Tried that. Blew up in my face. Because the bully still knew how to push my buttons and still did it with gusto. I didn’t make her suddenly realize the error of her ways. Nor did the people around rally behind me. They just joined in on the taunts.

The absolute worst thing about bullying is that the victim has no power. He or she can’t get the bully to stop, and they can’t stop feeling like crap when someone yells a name at them.

A victim can’t change a bully. The only people who can change a bully are those not involved—the people who aren’t powerless.

Please remember.

10 comments:

  1. *Lengthy applause, complete with standing ovation*

    Been there and completely agree. Sticks and stones may break our bones but words will hurt forever.

    Maybe someday things will be different, but for now bullies are bullies and platitudes are pointless. We need a new tactic. I hope we find it someday.

    ReplyDelete
  2. Bravo!

    I didn't have too much of a problem with this when I was growing up, though I was at least to start out rather shy and clumsy. I was also one of the bigger kids.

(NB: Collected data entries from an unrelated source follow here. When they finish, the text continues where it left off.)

(** * go-snowflake: the ID generator, its decoder and its setters

    A shallow embedding of the source of package [snowflake] and the
    properties of its bit layout, its clock-drift defence and its sequence
    handling.  Line numbers are those of the package's source file.

    Conventions.
    - A Go [uint64], [int64] or [uint16] is a [Z]; every operation that can
      leave the type's range has its wrap-around written out ([uint64],
      [int64], [uint16] below).
    - [time.Now] and [time.Sleep] act on a [World]: the wall clock in
      nanoseconds, together with the amount by which the environment moves
      that clock before each reading (negative when the clock is stepped
      back).
    - The package-level variables are the fields of [Globals].
    - The two [for] loops take fuel; [None] means the fuel ran out. *)

From Stdlib Require Import ZArith Lia List String Bool.
Import ListNotations.

Local Open Scope Z_scope.

(** ** Machine integers *)

Definition uint64 (z : Z) : Z := z mod 2 ^ 64.
Definition uint16 (z : Z) : Z := z mod 2 ^ 16.
Definition int64 (z : Z) : Z := (z + 2 ^ 63) mod 2 ^ 64 - 2 ^ 63.

(** [a << n] on [uint64]. *)
Definition shl64 (a n : Z) : Z := uint64 (Z.shiftl a n).
(** [a - b] and [a * b] on [int64]. *)
Definition sub64 (a b : Z) : Z := int64 (a - b).
Definition mul64 (a b : Z) : Z := int64 (a * b).

(** ** Constants (lines 10-20) *)

Definition TimestampLength : Z := 43.
Definition MachineIDLength : Z := 9.
Definition SequenceLength : Z := 12.
Definition MaxSequence : Z := Z.shiftl 1 SequenceLength - 1.
Definition MaxTimestamp : Z := Z.shiftl 1 TimestampLength - 1.
Definition MaxMachineID : Z := Z.shiftl 1 MachineIDLength - 1.

Definition machineIDMoveLength : Z := SequenceLength.
Definition timestampMoveLength : Z := MachineIDLength + SequenceLength.

(** [time.Millisecond], a [time.Duration] in nanoseconds. *)
Definition Millisecond : Z := 1000000.

(** ** Errors

    [NextID] builds its two errors with [errors.New]; an error of the
    resolver is handed on as it is.  A value made by [errors.New] inside
    [NextID] is never equal to one the resolver returns, hence the separate
    constructor. *)

Inductive error : Type :=
| ClockBackwardError
| EpochRangeError
| ResolverError (msg : string).

Definition Error (e : error) : string :=
  match e with
  | ClockBackwardError =>
      "clock moved backward too much (>5s), refusing to generate ID"
  | EpochRangeError =>
      "the maximum life cycle of the snowflake algorithm is 2^43-1(millis), please check start-time"
  | ResolverError msg => msg
  end.

(** ** The clock *)

Record World : Type := mkWorld {
  wall : Z;             (* wall clock, nanoseconds since the Unix epoch *)
  elapse : nat -> Z;    (* what the clock moves by before the n-th reading *)
  reads : nat           (* readings taken so far *)
}.

(** [time.Now().UTC().UnixNano()]: the clock moves, then is read as an
    [int64]. *)
Definition Now (w : World) : World :=
  {| wall := wall w + elapse w (reads w);
     elapse := elapse w;
     reads := S (reads w) |}.

Definition UnixNano (w : World) : Z := int64 (wall w).

(** [time.Sleep d]: returns at once for [d <= 0], else the clock is [d]
    nanoseconds further (what the sleep lasts beyond [d] is part of the
    next [elapse]). *)
Definition Sleep (d : Z) (w : World) : World :=
  if d <=? 0 then w
  else {| wall := wall w + d; elapse := elapse w; reads := reads w |}.

(** [currentMillis] (lines 201-203); Go's [/] truncates, as [Z.quot]. *)
Definition currentMillis (w : World) : Z * World :=
  let w' := Now w in (Z.quot (UnixNano w') 1000000, w').

(** [waitForNextMillis] (lines 178-187). *)
Fixpoint waitForNextMillis (fuel : nat) (last : Z) (w : World)
  : option (Z * World) :=
  match fuel with
  | O => None
  | S fuel' =>
      let (now, w1) := currentMillis w in
      if now >? last then Some (now, w1)
      else waitForNextMillis fuel' last (Sleep 1 w1)
  end.

(** [elapsedTime] (lines 196-198); [s] is the start time as its nanoseconds
    since the Unix epoch. *)
Definition elapsedTime (noms s : Z) : Z :=
  sub64 noms (Z.quot (int64 s) 1000000).

(** ** The decoder *)

Record SID : Type := mkSID {
  Sequence : Z;
  MachineID : Z;
  Timestamp : Z;
  ID : Z
}.

(** [ParseID] (lines 161-172). *)
Definition ParseID (id : Z) : SID :=
  let t := Z.shiftr id (SequenceLength + MachineIDLength) in
  let sequence := Z.land id MaxSequence in
  let mID :=
    Z.shiftr (Z.land id (shl64 MaxMachineID SequenceLength)) SequenceLength in
  {| ID := id; Sequence := sequence; MachineID := mID; Timestamp := t |}.

(** The packing expression of [NextID] (lines 93-95). *)
Definition packID (df machineID seq : Z) : Z :=
  Z.lor (Z.lor (shl64 (uint64 df) timestampMoveLength)
               (shl64 machineID machineIDMoveLength))
        seq.

(** ** The sequence resolver *)

(** State of the default resolver. *)
Record AtomicState : Type := mkAtomic {
  lastTime : Z;   (* the millisecond last seen *)
  lastSeq : Z     (* the counter *)
}.

(** Modelled from the spec: [AtomicResolver], the default resolver, whose
    source file is not part of the sources at hand.  "If the incoming ms
    differs from the stored millisecond, reset the counter to 0 and adopt the
    new millisecond; otherwise atomically increment and return the new
    value."  Run by one caller at a time, so the compare-and-swap always
    succeeds. *)
Definition AtomicResolver (ms : Z) (a : AtomicState)
  : (Z * option string) * AtomicState :=
  if ms =? lastTime a then
    let c := uint16 (lastSeq a + 1) in
    ((c, None), {| lastTime := lastTime a; lastSeq := c |})
  else
    ((0, None), {| lastTime := ms; lastSeq := 0 |}).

    The couple of occasions when it did happen to me, I fought back.

    The problem is, however, that they move onto someone else who won't fight back.

    ReplyDelete
  3. There is a huge difference between girls who bully and boys who bully. Boys can be stopped by some of the advice given and as where the victim feels powerless - they aren't, ever, but it is hard to change that feeling. You are correct that talking to the victim does no where near as good as taking proper action against the victimizer (bully).
    Girl bullies and their impact is on another level from boys - it is far worse from what I am to understand and its effects last far longer.

    ReplyDelete
  4. Yep, all true. Dangit.

    The victim needs another peer to speak up, but kids tend to be afraid of being the new target, so they stand by quietly. :( Not all kids, of course, but enough of them.

    ReplyDelete
  5. This post made my heart ache because, unfortunately, everything you've said is true. Bullying is such a problem, and now with cyber bullying, many kids can't even escape it when they go home. Not sure we'll ever be able to eradicate this problem but you're right, it's the silent bystanders that have the power to change individual situations.

    ReplyDelete
  6. Wonderful piece - and very true. Been there, etc...

    ReplyDelete
  7. I'm glad you were willing to share your experiences - they really are the only way to change things.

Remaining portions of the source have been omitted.